ASSIGNED TASK
Using the entries below, write out the line with "record_evidence producer_process d", the line with "- intros ([k", and every line in between, exactly as each is written.

SOURCE MATERIAL
(** The copy locates every asset and path of [keys]. *)
Definition locates (k : Cat) (id pool : string) (keys : list (bytes * string)) (cid : Z) : Prop :=
  copy_in k id pool cid ∧
  ∀ h p, (h, p) ∈ keys → p ≠ "" → ∃ j l, t_rows (locators k) !! j = Some l ∧
    al_copy_id l = Some cid ∧ al_logical_asset_hash l = h ∧ al_member_path l = p ∧
    al_bundle_id l = Some id.

Definition built_keys (a : BuildArtifact) : list (bytes * string) :=
  (λ b, (bt_logical_asset_hash b, bt_member_path b)) <$> ba_members a.

Lemma copy_in_grows k k' id pool cid : tables_ok k → grows k k' → copy_in k id pool cid → copy_in k' id pool cid.
Proof.
  intros Hok Hg (c & Hc & Hb & Hp). destruct (Hg Hok) as (_ & Hcs & _).
  destruct (Hcs cid c Hc) as (c' & ? & ? & ? & _). exists c'. split_and!; [done|congruence..].
Qed.

Lemma locates_grows k k' id pool keys cid :
  tables_ok k → grows k k' → locates k id pool keys cid → locates k' id pool keys cid.
Proof.
  intros Hok Hg [Hc Hl]. split; [by eapply copy_in_grows|]. destruct (Hg Hok) as (_ & _ & Hls).
  intros h p Hin Hne. destruct (Hl h p Hin Hne) as (j & l & Hj & ?). exists j, l.
    split; [by apply Hls|done].
Qed.

Lemma locators_located k id t cid a k' pool :
  tables_ok k → copy_in k id pool cid →
  record_build_locators_and_roots k id t cid a = Ok k' → grows k k' ∧ locates k' id pool (built_keys a) cid.
Proof.
  intros Hok Hcopy. unfold record_build_locators_and_roots. intros (k1 & H1 & H2)%bind_Ok.
  assert (Hg2 : grows k1 k').
  { eapply record_all_grows, H2. intros k0 x k2 H. unfold record_blob_root in H. inv_ok.
    by apply grows_same. }
  enough (grows k k1 ∧ locates k1 id pool (built_keys a) cid) as [Hg1 Hl1].
  { split; [by etrans|]. destruct (Hg1 Hok) as [? _]. by eapply locates_grows. }
  clear H2 Hg2. unfold built_keys. revert k Hok Hcopy H1. induction (ba_members a) as [|b bs IH]; intros k Hok Hcopy.
  - intros [= <-]. split; [reflexivity|]. split; [done|]. intros h p []%not_elem_of_nil.
  - cbn. intros (k0 & H0 & H1)%bind_Ok. apply asset_locator_spec in H0 as [Hg0 Hl0].
    destruct (Hg0 Hok) as (Hok0 & Hc0 & _).
    destruct (IH k0 Hok0) as [Hg1 [Hcopy1 Hl1]]; [by apply (copy_in_grows k)|exact H1|].
    split; [by etrans|]. split; [done|]. intros h p [[= -> ->]|Hin]%elem_of_cons Hne; [|by apply Hl1].
    destruct (Hl0 Hok Hne) as (j & l & Hj & ?). exists j, l. split; [|done].
    by apply (Hg1 Hok0).
Qed.

Lemma add_bundle_copy_spec k id pool s now k' cid c created :
  add_bundle_copy k id pool s now = Ok (k', (cid, c), created) →
  grows k k' ∧ t_rows (copies k') !! cid = Some c ∧ cp_bundle_id c = Some id ∧
  cp_pool_id c = Some pool.
Proof.
  unfold add_bundle_copy. intros H. apply bind_Ok in H as (u & _ & H).
  destruct (find_copy k (cs_backend_id s) (locator_key (cs_native_locator s))) as [[i x]|] eqn:Ef.
  - apply bind_Ok in H as (? & Hb%raise_if_Ok & H). apply bind_Ok in H as (? & Hp%raise_if_Ok & H).
    injection H as <- <- <- _. split_bools. split_and!; [reflexivity| |done|done].
    apply head_filter_elem in Ef as [Hin _]. by apply elem_of_tbl_list.
  - injection H as <- <- <- _. split_and!; [apply grows_insert_copy|apply lookup_insert_eq|done|done].
Qed.

Lemma evidence_grows d cid r ex now d' :
  record_evidence producer_process d cid r ex now = Ok d' → grows (cat d) (cat d').
Proof.
  unfold record_evidence. case_match.
  - intros ([k rc] & H1 & [= <-])%bind_Ok. unfold record_measured in H1. inv_ok.
    destruct (vf_measured r), (vf_actual_hash r); try done. inv_ok.
    destruct (receipt_for_execution _ _ _ _); [injection H1 as <- _; reflexivity|].
    destruct (t_rows (copies (cat d)) !! cid) as [c|] eqn:Ec; [|done].
    destruct (measured_verdict _ _ _) as [h f]. injection H1 as <- _. cbn.
    by eapply grows_put_evidence.
  - case_match; [|intros [= <-]; apply mark_suspect_grows].
    intros ([[d1 rc] j] & H1 & [= <-])%bind_Ok. unfold record_unmeasured_promotion in H1. inv_ok.
    destruct (receipt_for_execution _ _ _ _);
      [destruct (verify_job_for_copy _ _) as [[? ?]|]; [|done]; injection H1 as <- _ _; reflexivity|].
    destruct (t_rows (copies (cat d)) !! cid) as [c|] eqn:Ec; [|done].
    destruct (submit1 _ _ _). injection H1 as <- _ _. cbn.
    by eapply grows_put_evidence.
Qed.

Lemma write_copy_spec d id t a now d' o :
  tables_ok (cat d) →
  write_bundle_copy_for_pool sha256 producer_process w d id t a now = (d', o) →
  grows (cat d) (cat d') ∧
  match o with
  | Placed cid => locates (cat d') id (pt_pool_id t) (built_keys a) cid
  | _ => True
  end.
Proof.
  intros Hok. unfold write_bundle_copy_for_pool.
  destruct (w_write w t a); [|by intros [= <- <-]; split; [reflexivity|]..].
  destruct (copy_storage_metadata _ _ _); [|by intros [= <- <-]; split; [reflexivity|]].
  destruct (add_bundle_copy _ _ _ _ _) as [[[k [cid c]] cr]|] eqn:Ea;
    [|by intros [= <- <-]; split; [reflexivity|]].
  apply add_bundle_copy_spec in Ea as (Hg1 & Hc & Hbc & Hpc).
  destruct (record_build_locators_and_roots k id t cid a) as [k1|] eqn:El;
    [|by intros [= <- <-]; split; [reflexivity|]].
  destruct (Hg1 Hok) as [Hok1 _].
  apply (locators_located _ _ _ _ _ _ (pt_pool_id t)) in El as [Hg2 Hloc]; [|done|by exists c].
  destruct (Hg2 Hok1) as [Hok2 _].
  set (d1 := {| cat := k1; jobs := jobs d |}).
  assert (Hd1 : grows (cat d) (cat d1)) by by etrans.
  assert (Hs : grows (cat d) (cat (mark_suspect cid d1))) by (etrans; [done|apply mark_suspect_grows]).
  destruct (verify_members_from_copy _ _ _ _ _ _) as [r|m|m|m]; [|by intros [= <- <-]..].
  destruct (record_evidence _ _ _ _ _ _) as [d2|] eqn:Ee; [|by intros [= <- <-]].
  apply evidence_grows in Ee. intros [= <- <-]. split; [etrans; [exact Hd1|exact Ee]|].
  destruct (vf_ok r); [|done]. by eapply locates_grows.
Qed.

(** ** Accounting of the targets *)

(** Every pool of [pools] is the pool of one of the copies, which locates [keys], or a failed one. *)
Definition accounted (id : string) (keys : list (bytes * string)) (s : WriteState) (pools : list string) : Prop :=
  ∃ placed, Forall2 (λ cid pool, locates (cat (ws_db s)) id pool keys cid) (ws_copy_ids s) placed ∧
    placed ++ (ws_transient s ++ ws_post_write s).*1 ≡ₚ pools.

Lemma emit_grows d id t a rc d' rc' :
  emit_customer_manifest w d id t a rc = Ok (d', rc') → grows (cat d) (cat d').
Proof.
  unfold emit_customer_manifest. destruct (w_deliver w) as [deliver|]; [|intros [= <- _]; reflexivity].
  case_match; [|intros [= <- _]; reflexivity]. destruct (bundles _ !! id); [|done].
  destruct (deliver _); [|done]. intros [= <- _]. by apply grows_same.
Qed.

Lemma write_target_spec id now s t a s' :
  tables_ok (cat (ws_db s)) → write_target id now s (t, a) = Ok s' →
  grows (cat (ws_db s)) (cat (ws_db s')) ∧
  ((ws_copy_ids s' = ws_copy_ids s ∧
    ∃ message, (ws_transient s' ++ ws_post_write s' ≡ₚ (pt_pool_id t, message) :: ws_transient s ++ ws_post_write s)) ∨
   ∃ cid, ws_copy_ids s' = ws_copy_ids s ++ [cid] ∧
     locates (cat (ws_db s')) id (pt_pool_id t) (built_keys a) cid ∧
     ws_transient s' = ws_transient s ∧ ws_post_write s' = ws_post_write s).
Proof.
  intros Hok. unfold Fanout.write_target.
  destruct (write_bundle_copy_for_pool _ _ _ _ _ _ _ _) as [d o] eqn:Ew.
  apply write_copy_spec in Ew as [Hg Ho]; [|done].
  destruct o as [cid|msg|msg|e]; [|intros [= <-]|intros [= <-]|done].
  - destruct (record_build_exclusions _ _ _) as [k|] eqn:Ex; [|done].
    intros ([d1 rc] & He & [= <-])%bind_Ok. apply emit_grows in He. cbn in *.
    assert (Hgx : grows (cat d) k).
    { eapply record_all_grows, Ex. intros k0 x k1 H. unfold record_exclusion in H. inv_ok.
      by apply grows_same. }
    destruct (Hg Hok) as [Hok1 _]. destruct (Hgx Hok1) as [Hok2 _].
    split; [etrans; [exact Hg|]; by etrans|].
    right. exists cid. split_and!; [done| |done|done].
    apply (locates_grows k); [done..|]. by apply (locates_grows (cat d)).
  - cbn. split; [reflexivity|]. left. split; [done|].
    exists msg. rewrite <- app_assoc, (Permutation_app_comm [_]), app_assoc. cbn.
    by rewrite <- Permutation_cons_append.
  - cbn. split; [done|]. left. split; [done|].
    exists msg. rewrite app_assoc. by rewrite <- Permutation_cons_append.
Qed.

Lemma write_target_accounted id now s t a s' keys pools :
  tables_ok (cat (ws_db s)) → write_target id now s (t, a) = Ok s' → keys ⊆ built_keys a →
  accounted id keys s pools → accounted id keys s' (pt_pool_id t :: pools).
Proof.
  intros Hok Hw Hkeys (placed & Hpl & Hpools). apply write_target_spec in Hw as [Hg Hcase]; [|done].
  assert (Hpl' : Forall2 (λ cid pool, locates (cat (ws_db s')) id pool keys cid) (ws_copy_ids s) placed).
  { eapply Forall2_impl; [exact Hpl|]. intros cid pool Hl. by eapply locates_grows. }
  destruct Hcase as [[Heq [message Hperm]]|(cid & Heq & [Hcopy Hl] & Ht & Hp)].
  - exists placed. rewrite Heq, Hperm. split; [done|]. cbn. by rewrite <- Permutation_middle, Hpools.
  - exists (placed ++ [pt_pool_id t]). rewrite Heq, Ht, Hp. split.
    + apply Forall2_app; [done|]. constructor; [|constructor]. split; [done|]. intros h p Hin. by apply Hl, Hkeys.
    + by rewrite <- Permutation_cons_append, <- Hpools.
Qed.

Lemma write_targets_spec id now tas s s' pools keys :
  tables_ok (cat (ws_db s)) → write_targets id now s tas = Ok s' →
  (∀ ta, ta ∈ tas → keys ⊆ built_keys ta.2) → accounted id keys s pools →
  accounted id keys s' ((pt_pool_id <$> tas.*1) ++ pools).
Proof.
  revert s pools. induction tas as [|[t a] tas IH]; intros s pools Hok; cbn [Fanout.write_targets].
  { by intros [= <-]. }
  intros (s1 & H1 & H2)%bind_Ok Hbs Hacc.
  pose proof (write_target_spec _ _ _ _ _ _ Hok H1) as [Hg _]. destruct (Hg Hok) as [Hok1 _].
  eapply write_target_accounted in Hacc; [|done|exact H1|by apply (Hbs (t, a)); left].
  assert (Hbs1 : ∀ ta, ta ∈ tas → keys ⊆ built_keys ta.2) by (intros ta Hta; apply Hbs; by right).
  destruct (IH s1 _ Hok1 H2 Hbs1 Hacc) as (placed & Hpl & Hperm).
  exists placed. split; [done|]. rewrite Hperm. cbn. by rewrite <- Permutation_middle.
Qed.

RESPONSE TO THIS EXERCISE
  record_evidence producer_process d cid r ex now = Ok d' → grows (cat d) (cat d').
Proof.
  unfold record_evidence. case_match.
  - intros ([k rc] & H1 & [= <-])%bind_Ok. unfold record_measured in H1. inv_ok.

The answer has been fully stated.